Over time, I went from eating red meat more than seven times a week (or roughly once a day) to three or fewer times per week. That’s a big shift, but I did it over a prolonged period, so it barely felt like a change. Months later, I find myself craving red meat less often, so keeping the number down at three or so has become second nature. I can probably stop tracking it at this point, I’ve gotten so consistent at keeping that number down.

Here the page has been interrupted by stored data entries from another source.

(** The scan decides exactly "occurs in". *)
Lemma contains_spec (pat s : string) :
  contains pat s = true ↔ occurs_in pat s.
Proof.
  unfold occurs_in. induction s as [|c s IH]; simpl.
  - rewrite orb_false_r, startswith_spec. split.
    + intros [post H]. exists "", post. exact H.
    + intros [pre [post H]]. destruct pre.
      * now exists post.
      * discriminate.
  - rewrite orb_true_iff, startswith_spec, IH. split.
    + intros [[post H] | [pre [post H]]].
      * exists "", post. exact H.
      * exists (String c pre), post. rewrite append_cons. now rewrite H.
    + intros [pre [post H]]. destruct pre as [|x pre].
      * left. now exists post.
      * right. rewrite append_cons in H. injection H as -> ->. now exists pre, post.
Qed.

Lemma split_nonempty (sep : ascii) (s : string) : split sep s ≠ [].
Proof.
  induction s as [|c s IH]; simpl; [discriminate |].
  destruct (Ascii.eqb c sep); [discriminate |].
  destruct (split sep s); discriminate.
Qed.

(** [split("\n")[0]] is the first line. *)
Lemma split_first_line (s : string) : first_line_of (item0 (split LF s)) s.
Proof.
  unfold first_line_of, item0. induction s as [|c s [Hno Hs]]; simpl.
  - split; [exact I | now left].
  - destruct (Ascii.eqb c LF) eqn:Hc; simpl.
    + apply Ascii.eqb_eq in Hc. subst c. split; [exact I |]. right. now exists s.
    + apply Ascii.eqb_neq in Hc.
      destruct (split LF s) as [|h t] eqn:Hsp; [now apply split_nonempty in Hsp |].
      simpl in *. split; [now split |].
      destruct Hs as [-> | [rest ->]]; [now left | right; now exists rest].
Qed.

End StringFacts.

(** ** The order of paths *)

Section OrderFacts.

#[global] Instance ascii_cmp_order : CmpOrder Ascii.compare.
Proof.
  split.
  - intros x y. split; [apply Ascii.compare_eq_iff | intros ->].
    unfold Ascii.compare. apply N.compare_refl.
  - intros x y. apply Ascii.compare_antisym.
  - intros x y z. unfold Ascii.compare. rewrite !N.compare_lt_iff. lia.
Qed.

Lemma cmp_refl {A} (cmp : A → A → comparison) `{!CmpOrder cmp} (x : A) :
  cmp x x = Eq.
Proof. now apply cmp_eq. Qed.

#[global] Instance lex_cmp_order {A} (cmp : A → A → comparison) `{!CmpOrder cmp} :
  CmpOrder (lex_compare cmp).
Proof.
  split.
  - induction x as [|a x IH]; intros [|b y]; simpl;
      try (split; [discriminate | discriminate]); [tauto |].
    destruct (cmp a b) eqn:E.
    + apply cmp_eq in E. subst b. rewrite IH. split; congruence.
    + split; [discriminate |]. intros [= -> _]. rewrite cmp_refl in E; [discriminate | assumption].
    + split; [discriminate |]. intros [= -> _]. rewrite cmp_refl in E; [discriminate | assumption].
  - induction x as [|a x IH]; intros [|b y]; simpl; try reflexivity.
    rewrite (cmp_opp a b). destruct (cmp a b); simpl; auto.
  - induction x as [|a x IH]; intros [|b y] [|c z]; simpl; try discriminate; try reflexivity.
    destruct (cmp a b) eqn:Eab; try discriminate.
    + apply cmp_eq in Eab. subst b. destruct (cmp a c); try discriminate; eauto.
    + intros _. destruct (cmp b c) eqn:Ebc; try discriminate.
      * apply cmp_eq in Ebc. subst c. now rewrite Eab.
      * now rewrite (cmp_lt_trans a b c Eab Ebc).
Qed.
(** The local [floatValue] and the exact quotient. *)
Lemma floatValue_within (self : CSystemUtilsWindows)
  (before after : SystemTimeStamp) :
  let d := (counterValue after - counterValue before)%Z in
  let q := m_counterFrequency self in
  in_int64 d -> d <> 0%Z -> in_int64 q -> q <> 0%Z ->
  within prec32 (floatValue self before after) (xorb (d <? 0) (q <? 0))%Z
    (Zdigits2 d - Zdigits2 q + 4) (Zdigits2 d - Zdigits2 q + 11)
    (IZR (Z.abs d) * (1000000000 / IZR (Z.abs q)))
    (1 - / 4194304) (1 + / 4194304).
Proof.
  intros d q Hd Hd0 Hq Hq0. unfold floatValue. fold d q.
  rewrite (wrap64_id d Hd).
  pose proof (double_of_ll_within d Hd0 Hd) as X.
  pose proof (double_of_ll_within q Hq0 Hq) as Y.
  assert (Dd : (0 < Zdigits2 d <= 64)%Z).
  { split; [ apply Zdigits2_pos; exact Hd0 | ].
    apply Zdigits2_le; [ exact Hd0 | lia | ].
    unfold in_int64, INT64_MIN, INT64_MAX in Hd. lia. }
  assert (Dq : (0 < Zdigits2 q <= 64)%Z).
  { split; [ apply Zdigits2_pos; exact Hq0 | ].
    apply Zdigits2_le; [ exact Hq0 | lia | ].
    unfold in_int64, INT64_MIN, INT64_MAX in Hq. lia. }
  assert (Pd : 0 < IZR (Z.abs d)) by (apply IZR_lt; lia).
  assert (Pq : 0 < IZR (Z.abs q)) by (apply IZR_lt; lia).
  destruct format64 as [Hp He].
  rewrite eps64 in X, Y.
  pose proof (SFdiv_within prec64 emax64 Hp _ _ _ _ _ _ _ _ _ _ _ _ _ _
                lit_1e9_within Y) as K.
  unfold emin, prec64, emax64 in K. cbn [xorb] in K.
  specialize (K ltac:(lra) Pq ltac:(lra) ltac:(lra) ltac:(lia) ltac:(lia)).
  pose proof (SFmul_within prec64 emax64 Hp _ _ _ _ _ _ _ _ _ _ _ _ _ _ X K)
    as P.
  unfold emin, prec64, emax64 in P.
  assert (Pk : 0 < 1000000000 / IZR (Z.abs q))
    by (apply Rdiv_lt_0_compat; lra).
  specialize (P Pd Pk ltac:(lra)).
  change (bpow (1 - 53)) with (bpow (1 - prec64)) in P. rewrite eps64 in P.
  specialize (P ltac:(lra) ltac:(lia) ltac:(lia)).
  pose proof (float_of_double_within _ _ _ _ _ _ _ P ltac:(lia) ltac:(lia))
    as F.
  rewrite eps32 in F.
  specialize (F ltac:(apply Rmult_lt_0_compat; lra) ltac:(lra)).
  destruct F as (m & e & E & D & B & V).
  exists m, e.
  split; [ exact E | ]. split; [ exact D | ]. split; [ lia | ].
  set (v := IZR (Z.abs d) * (1000000000 / IZR (Z.abs q))) in *.
  assert (Pv : 0 < v) by (apply Rmult_lt_0_compat; lra).
  split.
  - apply Rle_trans with (2 := proj1 V).
    apply Rmult_le_compat_l; lra.
  - apply Rle_trans with (1 := proj2 V).
    apply Rmult_le_compat_l; lra.
Qed.
(** Worker invocations one after the other, each on the message the
    previous one enqueued; at most [fuel] of them.  A message outside the
    payload model ends the run (the queue round trip shows none occurs). *)
Fixpoint follow (fuel : nat) (p : payload) : list event * res unit :=
  match fuel with
  | O => ([], ROk tt)
  | S n =>
      let '(evs, r) := Worker.main H p in
      match r with
      | RExc e => (evs, RExc e)
      | ROk _ =>
          match enqueued evs with
          | None => (evs, ROk tt)
          | Some m =>
              match Queue.deliver m with
              | None => (evs, ROk tt)
              | Some p' => let '(evs', r') := follow n p' in ((evs ++ evs')%list, r')
              end
          end
      end
  end.

(** The timer trigger, then the worker invocations on its message. *)
Definition scheduled (env_start_stage : option string) (fuel : nat) : list event * res unit :=
  let '(evs, r) := Trigger.main H env_start_stage in
  match r with
  | RExc e => (evs, RExc e)
  | ROk _ =>
      match enqueued evs with
      | None => (evs, ROk tt)
      | Some m =>
          match Queue.deliver m with
          | None => (evs, ROk tt)
          | Some p => let '(evs', r') := follow fuel p in ((evs ++ evs')%list, r')
          end
      end
  end.

End Run.
End Chain.

(** ** Contract loading: [ContractLoader.load] (contract_loader.py)

    The YAML document is a Python value of the checkpoint model (what
    [yaml.safe_load] returns); the file system maps a path to nothing
    (no file), a YAML error, or the loaded value. *)
Module Loader.
Import Checkpoint.

Definition ends_with_slash (s : string) : bool :=
  match String.get (String.length s - 1) s with
  | Some c => (0 <? String.length s)%nat && Ascii.eqb c "/"%char
  | None => false
  end.

(** [posixpath.join(a, b)], which [Path(a) / b] uses before normalising. *)
Definition posix_join (a b : string) : string :=
  match b with
  | String "/" _ => b
  | _ => if String.eqb a "" || ends_with_slash a then a ++ b else a ++ "/" ++ b
  end.

(** Python truthiness ([not contract_data]). *)
Definition truthy (v : pyval) : bool :=
  match v with
  | PNone => false
  | PBool b => b
  | PInt z => negb (Z.eqb z 0)
  | PFloat x => negb (PrimFloat.eqb x 0%float)
  | PStr s => negb (String.eqb s "")
  | PList l | PTuple l => match l with [] => false | _ => true end
  | PDict kvs => match kvs with [] => false | _ => true end
  end.
Definition is_fetch (ev : Event) : bool :=
  match ev with
  | Fetch _ => true
  | _ => false
  end.

(** ** More sample environments *)

(** [{"results":[null]}] *)
Definition null_result_body : jsstring :=
  js "{" ++ quoted (js "results") ++ js ":[null]}".

Definition null_result : json Z :=
  Json.Obj [(js "results", Json.Arr [Json.Null])].

(** [{"results":[{"url":"http://a.example/"},{"title":"B"}]}] *)
Definition two_results_body : jsstring :=
  js "{" ++ quoted (js "results") ++ js ":[{"
    ++ quoted (js "url") ++ js ":" ++ quoted (js "http://a.example/") ++ js "},{"
    ++ quoted (js "title") ++ js ":" ++ quoted (js "B") ++ js "}]}".

Definition two_results : json Z :=
  Json.Obj
    [(js "results",
      Json.Arr
        [Json.Obj [(js "url", Json.Str (js "http://a.example/"))];
         Json.Obj [(js "title", Json.Str (js "B"))]])].

(** A world with no network: every [fetch] is rejected. *)
Definition offline_world : World Z :=
  {| config := default_config;
     net := fun _ => None;
     JSON_parse := fun _ => None;
     URL_parse := plain_URL;
     Readability_parse := fun _ => None |}.

(** A world whose configured base URL [new URL] refuses. *)
Definition no_base_world : World Z :=
  {| config := default_config;
     net := fun _ => Some not_found;
     JSON_parse := fun _ => None;
     URL_parse := fun _ => None;
     Readability_parse := fun _ => None |}.

(** * Properties *)

(** ** The run-time model on concrete inputs *)

Example slice0_examples :
  Array_slice0 2 [1; 2; 3] = [1; 2]
  /\ Array_slice0 5 [1; 2; 3] = [1; 2; 3]
  /\ Array_slice0 0 [1; 2; 3] = []
  /\ Array_slice0 (-1) [1; 2; 3] = [1; 2].
Proof. repeat split. Qed.

(** The match starts at a line feed and runs to the last line feed of
    the whitespace that follows. *)
Example blank_lines_examples :
  RegExp.match_len RegExp.blank_lines [10; 32; 10; 13; 10; 32; 97; 10]%N = Some 5
  /\ RegExp.match_len RegExp.blank_lines [10; 32; 97; 10; 10]%N = None
  /\ RegExp.replace_all RegExp.blank_lines [10%N]
       [97; 10; 32; 10; 13; 10; 32; 98; 10; 10; 10; 99]%N
     = [97; 10; 32; 98; 10; 99]%N.
Proof. repeat split. Qed.

Example spaces_or_tabs_examples :
  RegExp.match_len RegExp.spaces_or_tabs [32; 9; 32; 97]%N = Some 3
  /\ RegExp.replace_all RegExp.spaces_or_tabs (js " ")
       [97; 32; 9; 32; 98; 9; 99; 32]%N
     = [97; 32; 98; 32; 99; 32]%N.
Proof. repeat split. Qed.

Example cleanText_example :
  cleanText (Some ([32; 32; 97; 10; 32; 10; 10; 98; 32; 9; 32; 99; 32; 10; 32; 10]%N))
  = [97; 10; 98; 32; 99]%N.
Proof. reflexivity. Qed.

Example limitText_examples :
  limitText 4 (js "abcdefg") = js "abcd...Text truncated due to length limit"
  /\ limitText 7 (js "abcdefg") = js "abcdefg"
  /\ limitText 0 (js "abcdefg") = js "abcdefg".
Proof. repeat split. Qed.

(** A space becomes [+]; U+00E9 and U+1F600 (a surrogate pair) are
    written as the bytes of their UTF-8 encoding. *)
Example urlencoded_examples :
  Url.urlencoded_string (js "a b&c=d/~*") = js "a+b%26c%3Dd%2F%7E*"
  /\ Url.urlencoded_string [233%N] = js "%C3%A9"
  /\ Url.urlencoded_string [55357%N; 56832%N] = js "%F0%9F%98%80".
Proof. repeat split. Qed.
(** * Audio translation client and relay: a shallow embedding

    The browser client (frontend/src/App.tsx) is embedded function by
    function: the PCM conversion, the base64 encoder, the one-shot upload
    flow [processAudio] and the handlers of the streaming WebSocket.  The
    relay that sits behind the WebSocket (reconciler, chunker, redundancy
    filter, translation output queue) is modelled from its specification. *)

From Stdlib Require Import ZArith QArith List String Ascii Lia Bool.
From Stdlib Require Import DecimalString.
From stdpp Require Import base list gmap strings.
From Equations Require Import Equations.

Local Open Scope Z_scope.
Local Open Scope string_scope.
Local Open Scope list_scope.

(** ** Part I: definitions *)

(** *** PCM conversion: [floatTo16BitPCM] *)
Module Pcm.

(** A JavaScript number as it occurs in [floatTo16BitPCM].  The elements of
    a Float32Array are binary32 values: NaN, the two infinities, or a dyadic
    rational with a 24-bit significand (the sign of zero plays no role
    below).  The products [sample * 0x8000] and [sample * 0x7fff] of such a
    value with a 15/16-bit integer have at most 40 significant bits, so the
    binary64 arithmetic of the engine computes them exactly; exact rational
    arithmetic is therefore the code's arithmetic on this domain. *)
Inductive number : Type :=
| NaN
| Infinity (negative : bool)
| Finite (q : Q).

Definition of_Z (z : Z) : number := Finite (inject_Z z).

(** [x < y] of the language: false as soon as one side is NaN. *)
Definition js_lt (x y : number) : bool :=
  match x, y with
  | NaN, _ | _, NaN => false
  | Infinity true, Infinity true => false
  | Infinity true, _ => true
  | _, Infinity true => false
  | Infinity false, _ => false
  | _, Infinity false => true
  | Finite p, Finite q => negb (Qle_bool q p)
  end.

Definition Math_min (a b : number) : number :=
  match a, b with
  | NaN, _ | _, NaN => NaN
  | _, _ => if js_lt b a then b else a
  end.

Definition Math_max (a b : number) : number :=
  match a, b with
  | NaN, _ | _, NaN => NaN
  | _, _ => if js_lt a b then b else a
  end.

And that’s the whole point. There are some things in my life I absolutely want tracked over the long haul, in an app tailored specifically for that thing. My caffeine intake, for instance. My heart rate. My weight. And so on. But for other things, I’m just mildly curious. I suspect I have a habit that isn’t ideal, and so I gather some data to see if my suspicion turns out to be true. If the number makes me concerned, I make small adjustments to my habits, so I can be less concerned.

I didn’t need a red meat tracking app, in other words. I just needed to keep a casual tally for a few months. I needed data, and Tally was the easiest, low-pressure way to gather that data.

The beauty of Tally is that I can use one app to track just about anything. Another thing I started tracking not long after red meat was my alcoholic beverage intake. I never drink myself into a stupor, but I do like a nice glass of wine most nights for dinner. I also mix the occasional cocktail at home, mostly as a hobby. Throw in the occasional social gathering in the evenings, and just how many drinks was I actually having during the average week? Once again, it was more than I thought. So I’ve begun working on reducing that number, too.

This isn’t about scaring myself into making a massive change to my behavior overnight. Experience has shown me that’s a waste of time. If I want to make changes to long-ingrained habits, I know I need to make small adjustments over a long period, until the new habit becomes as natural as the old one once was. Until the old habit seems downright unattractive. It’ll take much longer to accomplish, but it’ll also last much longer.

You can also use Tally with an eye for increasing, rather than decreasing, behaviors, of course. How many times this week did I resist the urge to correct someone on the Internet? How many times did I work on gathering new leads for my consulting business? The possibilities are endless. And it’s so easy to track things, you’re far more likely to do it than with more complicated data entry apps. It only takes a few seconds to pop into the Apple Watch app or flip over to the widget screen on my iPhone, and add one to the count. It’s quicker than checking in on Swarm, or posting a pic to Instagram, for sure.

At the end of the week I reset the count, and I can start fresh. There’s no permanent record on which to judge myself. I don’t even really look at the numbers as the week goes by. I just view each tap as collecting a data point. Nothing more. On Sunday, when I actually look more closely at the numbers, I take a moment to reflect on how I’m doing. If I did better? Great. If I didn’t? No worries. I’ll try to do better next week.

We all want to improve ourselves in some way. I don’t know if this will work for you to help make adjustments in your habits. But it’s sure worked for me. I encourage you to give Tally a try, if you think it may help. It’s free to download and very inexpensive to get all the features unlocked.